Assigned task: Write out exactly the lines below that run from the one containing "rotate r mem' = clear_slot" through the one containing "assert (exists h1", both included, with no other lines.

[Dataset entries]
=== Section Start ===

(** ** Receiving *)

(** What the receiver relies on.  A handler that is called for a message
    changes the slots of that message only and does not take back that the
    message is synchronous; it may overwrite the count.  The acknowledgement
    changes the header at most.  The filter judges a message by its header, and
    [accepts] is its verdict. *)
Record receiver_ok (rc : receiver) (accepts : y_message -> bool) : Prop := {
  ro_invoke : forall fn mem r hd body rest, length mem = N -> (r < N)%nat ->
    rotate r mem = hd :: body ++ rest -> length body = add_msg_count (m_count hd) ->
    exists hd' body', length (invoke rc fn mem r) = N /\ rotate r (invoke rc fn mem r) = hd' :: body' ++ rest /\
      length body' = length body /\
      has_flag (m_flags hd') MSG_FLAGS_SYNC = has_flag (m_flags hd) MSG_FLAGS_SYNC;
  ro_response : forall mem r hd rest, length mem = N -> (r < N)%nat -> rotate r mem = hd :: rest ->
    exists hd', length (response_sync rc mem r) = N /\ rotate r (response_sync rc mem r) = hd' :: rest;
  ro_filter : forall mem r hd, mem !! r = Some hd ->
    match filter_msg rc with Some f => f mem r | None => true end = accepts hd
}.

(** The code a message is for: the address it carries or the handler that is
    registered for it; none when the filter rejects it. *)
Definition target (rc : receiver) (accepts : y_message -> bool) (p : pmsg) : option Z :=
  let hd := p_head p in
  if accepts hd then
    if has_flag (m_flags hd) MSG_FLAGS_ADDRESS then Some (m_what hd)
    else match find_handler rc with
         | Some find => if find (m_what hd) =? 0 then None else Some (find (m_what hd))
         | None => None
         end
  else None.

(** The calls for the message [p] at [r]: its target, which finds the message
    as it was sent, and then, for a synchronous message, the acknowledgement,
    which finds what the target has made of it. *)
Definition served (rc : receiver) (accepts : y_message -> bool) (r : nat) (p : pmsg) (es : list event) : Prop :=
  exists mem rest, rotate r mem = slots_of p ++ rest /\
    es = match target rc accepts p with Some fn => [Call fn r mem] | None => [] end ++
         (if has_flag (m_flags (p_head p)) MSG_FLAGS_SYNC
          then [Ack r (match target rc accepts p with Some fn => invoke rc fn mem r | None => mem end)]
          else []).

Inductive all_served (rc : receiver) (accepts : y_message -> bool) : nat -> list pmsg -> list event -> Prop :=
  | served_nil r : all_served rc accepts r [] []
  | served_cons r p ps es es' : served rc accepts r p es ->
      all_served rc accepts (at_ r (length (slots_of p))) ps es' -> all_served rc accepts r (p :: ps) (es ++ es').

Lemma dispatch_target rc (accepts : y_message -> bool) mem r hd body :
  (if accepts hd then dispatch_msg rc mem r hd else ([] : list event, mem)) =
  match target rc accepts (Pending hd body) with Some fn => call rc fn mem r | None => ([], mem) end.
Proof.
  unfold target, dispatch_msg. cbn [p_head]. destruct (accepts hd); [|done]. destruct (has_flag _ _); [done|].
  destruct (find_handler rc); [|done]. cbn. by destruct (_ =? 0).
Qed.

Lemma front_get (mem : list y_message) r hd rest : length mem = N -> (r < N)%nat -> rotate r mem = hd :: rest -> mem !! r = Some hd.
Proof.
  intros Hl Hr E. pose proof (slot_get mem [] rest r hd Hl E) as Hg. cbn [length] in Hg. by rewrite (at_0 r Hr) in Hg.
Qed.

(** The slots of the first message after it was handled, and the calls. *)
Lemma handle_message_slots rc accepts mem r hd body rest :
  receiver_ok rc accepts -> length mem = N -> (r < N)%nat -> rotate r mem = hd :: body ++ rest ->
  length body = add_msg_count (m_count hd) ->
  exists hd' body' mem' es, handle_message rc size mem r = Some (at_ r (S (length body)), mem', es) /\ length mem' = N /\
    rotate r mem' = clear_slot hd' :: (clear_slot <$> body') ++ rest /\ length body' = length body /\
    served rc accepts r (Pending hd body) es.
Proof.
  intros Hrc Hl Hr E Hb. unfold handle_message. pose proof (front_get mem r hd _ Hl Hr E) as Hg.
  rewrite (ro_filter _ _ Hrc mem r hd Hg), Hg. cbn [mbind option_bind]. rewrite (dispatch_target rc accepts mem r hd body).
  set (mem1 := match target rc accepts (Pending hd body) with Some fn => invoke rc fn mem r | None => mem end).
  assert (match target rc accepts (Pending hd body) with Some fn => call rc fn mem r | None => ([], mem) end
    = (match target rc accepts (Pending hd body) with Some fn => [Call fn r mem] | None => [] end, mem1)) as ->
    by (unfold mem1, call; by destruct (target _ _ _)).
  assert (exists h1 b1, length mem1 = N /\ rotate r mem1 = h1 :: b1 ++ rest /\ length b1 = length body /\
    has_flag (m_flags h1) MSG_FLAGS_SYNC = has_flag (m_flags hd) MSG_FLAGS_SYNC) as (h1 & b1 & Hl1 & E1 & Hb1 & Hs1).
  { unfold mem1. destruct (target _ _ _); [by apply (ro_invoke _ _ Hrc)|by exists hd, body]. }
  rewrite (front_get mem1 r h1 _ Hl1 Hr E1). cbn [mbind option_bind]. rewrite Hs1.
  set (sync := has_flag (m_flags hd) MSG_FLAGS_SYNC) in *.
  set (mem2 := if sync then response_sync rc mem1 r else mem1).
  replace (if sync then ([Ack r mem1], response_sync rc mem1 r) else ([], mem1))
    with (if sync then [Ack r mem1] else [], mem2) by (unfold mem2; by destruct sync).
  assert (exists h2, length mem2 = N /\ rotate r mem2 = h2 :: b1 ++ rest) as (h2 & Hl2 & E2).
  { unfold mem2. destruct sync; [by apply (ro_response _ _ Hrc mem1 r h1)|by exists h1]. }
  destruct (clean_spec b1 mem2 [h2] rest r Hl2 E2) as (mem3 & Ecl & Hl3 & E3). cbn [length plus] in Ecl.
  assert (MSG_GET_NEXT_SLOT size r = at_ r 1) as Hn by (rewrite <- next_at; by rewrite (at_0 r Hr)).
  rewrite Hn, <- Hb, <- Hb1, Ecl. cbn [mbind option_bind].
  rewrite (front_get mem3 r h2 _ Hl3 Hr E3). cbn [mbind option_bind].
  pose proof (slot_set mem3 [] _ r h2 (clear_slot h2) Hl3 E3) as Hs3. cbn [length] in Hs3. rewrite (at_0 r Hr) in Hs3.
  exists h2, b1. do 2 eexists. split_and!; [done|by rewrite length_insert|done|done|].
  exists mem, rest. split; [exact E|done].
Qed.

Lemma handle_spec rc accepts mem r cur p ps free :
  receiver_ok rc accepts -> msg_ring mem r cur (p :: ps) free -> is_new p = true ->
  exists mem' cleared es, handle_message rc size mem r = Some (at_ r (length (slots_of p)), mem', es) /\
    msg_ring mem' (at_ r (length (slots_of p))) cur ps (free ++ cleared) /\ served rc accepts r p es.
Proof.
  intros Hrc Hring Hnew. pose proof (ring_total _ _ _ _ _ Hring) as Htot. destruct Hring as [Hl Hr E Hf Hp Hc].
  apply Forall_cons in Hp as [[_ Hb] Hp]. specialize (Hb Hnew).
  assert (rotate r mem = p_head p :: p_body p ++ (all_slots ps ++ free)) as E' by (rewrite E; cbn; by rewrite <- app_assoc).
  destruct (handle_message_slots rc accepts mem r _ _ _ Hrc Hl Hr E' Hb) as (h & b & mem' & es & Eh & Hl' & R & Hlb & Hes).
  exists mem', (clear_slot <$> h :: b), es. cbn [length slots_of]. split; [done|]. split; [|by destruct p].
  assert (rotate r mem' = (clear_slot <$> h :: b) ++ (all_slots ps ++ free)) as R' by (rewrite R; done).
  pose proof (rotate_shift mem' _ _ r Hl' R') as R2. rewrite length_fmap in R2. cbn [length] in R2. rewrite Hlb in R2.
  constructor; try done.
  - by apply rotate_nat_add_lt.
  - rewrite R2. by rewrite <- app_assoc.
  - apply Forall_app. split; [done|]. apply Forall_fmap, Forall_true. by intros x.
  - rewrite Hc, at_at. unfold all_slots at 1. cbn. rewrite length_app. done.
Qed.

Fixpoint take_new (ps : list pmsg) : list pmsg :=
  match ps with [] => [] | p :: l => if is_new p then p :: take_new l else [] end.
Fixpoint drop_new (ps : list pmsg) : list pmsg :=
  match ps with [] => [] | p :: l => if is_new p then drop_new l else ps end.

Lemma handle_new_spec rc accepts ps : forall fuel mem r cur free,
  receiver_ok rc accepts -> msg_ring mem r cur ps free -> (length ps < fuel)%nat ->
  exists r' mem' free' es, handle_new fuel rc size mem r = Ret (r', mem', es) /\
    msg_ring mem' r' cur (drop_new ps) free' /\ all_served rc accepts r (take_new ps) es.
Proof.
  induction ps as [|p ps IH]; intros [|fuel] mem r cur free Hrc Hring Hf; cbn in Hf; try lia; cbn [handle_new drop_new take_new].
  - destruct free as [|x free].
    { pose proof (ring_total _ _ _ _ _ Hring) as Ht. cbn in Ht. lia. }
    pose proof Hring as [Hl Hr E Hfr Hp Hc]. rewrite (front_get mem r x _ Hl Hr E). cbn [lift mbind run_bind].
    pose proof Hfr as [Hx _]%Forall_cons. rewrite Hx. exists r, mem, (x :: free), []. split_and!; [done|done|constructor].
  - assert (mem !! r = Some (p_head p)) as Hg by (destruct Hring as [Hl Hr E _ _ _]; by apply (front_get mem r _ _ Hl Hr E)).
    rewrite Hg. cbn [lift mbind run_bind]. fold (is_new p).
    destruct (is_new p) eqn:Hn; [|exists r, mem, free, []; split_and!; [done|done|constructor]].
    destruct (handle_spec rc accepts mem r cur p ps free Hrc Hring Hn) as (mem' & cl & es & -> & Hring' & Hes).
    cbn [lift mbind run_bind].
    destruct (IH fuel mem' _ cur (free ++ cl) Hrc Hring') as (r2 & mem2 & free2 & es2 & -> & Hr2 & Hes2); [lia|].
    cbn [mbind run_bind]. exists r2, mem2, free2, (es ++ es2). split_and!; [done|done|by constructor].
Qed.

Lemma reset_spec b : forall (mem a : list y_message) fuel,
  length mem = N -> mem = a ++ b -> b <> [] -> (length b <= fuel)%nat ->
  reset_loop fuel size mem (length a) = Ret (a ++ (clear_slot <$> b)).
Proof.
  induction b as [|x b IH]; intros mem a [|fuel] Hl E Hne Hf; cbn in Hf; try done; try lia. cbn [reset_loop].
  subst mem. rewrite list_lookup_middle by done. cbn [lift mbind run_bind].
  replace (<[length a := set_flags x 0]> (a ++ x :: b)) with ((a ++ [clear_slot x]) ++ b)
    by (rewrite <- app_assoc; cbn; rewrite insert_app_r_alt, Nat.sub_diag by lia; done).
  rewrite length_app in Hl. cbn in Hl. unfold MSG_GET_NEXT_SLOT.
  destruct b as [|y b].
  - rewrite (proj2 (Z.leb_le _ _)) by (unfold SIZEOF_Y_MESSAGE; cbn in Hl; lia). cbn [Nat.eqb fmap list_fmap]. by rewrite app_nil_r.
  - rewrite (proj2 (Z.leb_gt _ _)) by (unfold SIZEOF_Y_MESSAGE; cbn in Hl; lia). cbn [Nat.eqb].
    replace (S (length a)) with (length (a ++ [clear_slot x])) by (rewrite length_app; cbn; lia).
    rewrite (IH ((a ++ [clear_slot x]) ++ y :: b) (a ++ [clear_slot x]) fuel); try done.
    + by rewrite <- app_assoc.
    + rewrite !length_app. cbn. cbn in Hl. lia.
    + cbn in Hf |- *. lia.
Qed.

(** ** Data *)

Definition words (b : list y_message) : list Z := concat ((fun m => [data_word m false; data_word m true]) <$> b).

Lemma data_word_set m hi w hi' :
  data_word (set_data_word m hi w) hi' = if Bool.eqb hi hi' then w else data_word m hi'.
Proof.
  destruct hi, hi'; cbn; try done. rewrite Z.add_comm. symmetry. apply Z.div_mod. lia.
Qed.

Lemma next_data_even x : (x < N)%nat -> MSG_GET_NEXT_DATA size (2 * x) = S (2 * x).
Proof.
  intros Hx. unfold MSG_GET_NEXT_DATA, SIZEOF_LONG, SIZEOF_Y_MESSAGE. by rewrite (proj2 (Z.leb_gt _ _)) by lia.
Qed.

Lemma next_data_odd x : MSG_GET_NEXT_DATA size (S (2 * x)) = (2 * MSG_GET_NEXT_SLOT size x)%nat.
Proof.
  unfold MSG_GET_NEXT_DATA, MSG_GET_NEXT_SLOT, SIZEOF_LONG, SIZEOF_Y_MESSAGE.
  replace (4 * Z.of_nat (S (S (2 * x)))) with (8 * Z.of_nat (S x)) by lia. destruct (_ <=? _); lia.
Qed.

Lemma odd_double x : Nat.odd (2 * x) = false.
Proof. by rewrite Nat.odd_mul. Qed.

Lemma odd_succ_double x : Nat.odd (S (2 * x)) = true.
Proof. by rewrite Nat.odd_succ, Nat.even_mul. Qed.

Lemma read_data_eq mem x m : mem !! x = Some m ->
  read_data mem (2 * x) = Some (data_word m false) /\ read_data mem (S (2 * x)) = Some (data_word m true).
Proof.
  intros Hm. unfold read_data. by rewrite Nat.div2_double, Nat.div2_succ_double, Hm, odd_double, odd_succ_double.
Qed.

Lemma write_data_eq mem x m w : mem !! x = Some m ->
  write_data mem (2 * x) w = Some (<[x := set_data_word m false w]> mem) /\
  write_data mem (S (2 * x)) w = Some (<[x := set_data_word m true w]> mem).
Proof.
  intros Hm. unfold write_data. by rewrite Nat.div2_double, Nat.div2_succ_double, Hm, odd_double, odd_succ_double.
Qed.

Lemma read_words b : forall (mem a c : list y_message) r n,
  length mem = N -> rotate r mem = a ++ b ++ c -> (n <= 2 * length b)%nat ->
  read_loop size mem (2 * at_ r (length a)) n = Some (take n (words b)).
Proof.
  induction b as [|x b IH]; intros mem a c r n Hl E Hn; cbn [length] in Hn.
  { replace n with O by lia. done. }
  destruct n as [|[|n]]; [done| |]; pose proof (rotate_nat_add_lt r (length a) N HN) as Hlt;
    destruct (read_data_eq mem _ x (slot_get mem a (b ++ c) r x Hl E)) as [R1 R2]; cbn [read_loop]; rewrite R1; cbn [mbind option_bind]; [done|].
  rewrite next_data_even, R2, next_data_odd, next_at by done. cbn [mbind option_bind].
  specialize (IH mem (a ++ [x]) c r n Hl). rewrite length_app, Nat.add_comm in IH. cbn [length plus] in IH.
  rewrite IH; [done|by rewrite <- app_assoc|lia].
Qed.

=== Section End ===

Response area:
    rotate r mem' = clear_slot hd' :: (clear_slot <$> body') ++ rest /\ length body' = length body /\
    served rc accepts r (Pending hd body) es.
Proof.
  intros Hrc Hl Hr E Hb. unfold handle_message. pose proof (front_get mem r hd _ Hl Hr E) as Hg.
  rewrite (ro_filter _ _ Hrc mem r hd Hg), Hg. cbn [mbind option_bind]. rewrite (dispatch_target rc accepts mem r hd body).
  set (mem1 := match target rc accepts (Pending hd body) with Some fn => invoke rc fn mem r | None => mem end).
  assert (match target rc accepts (Pending hd body) with Some fn => call rc fn mem r | None => ([], mem) end
    = (match target rc accepts (Pending hd body) with Some fn => [Call fn r mem] | None => [] end, mem1)) as ->
    by (unfold mem1, call; by destruct (target _ _ _)).
  assert (exists h1 b1, length mem1 = N /\ rotate r mem1 = h1 :: b1 ++ rest /\ length b1 = length body /\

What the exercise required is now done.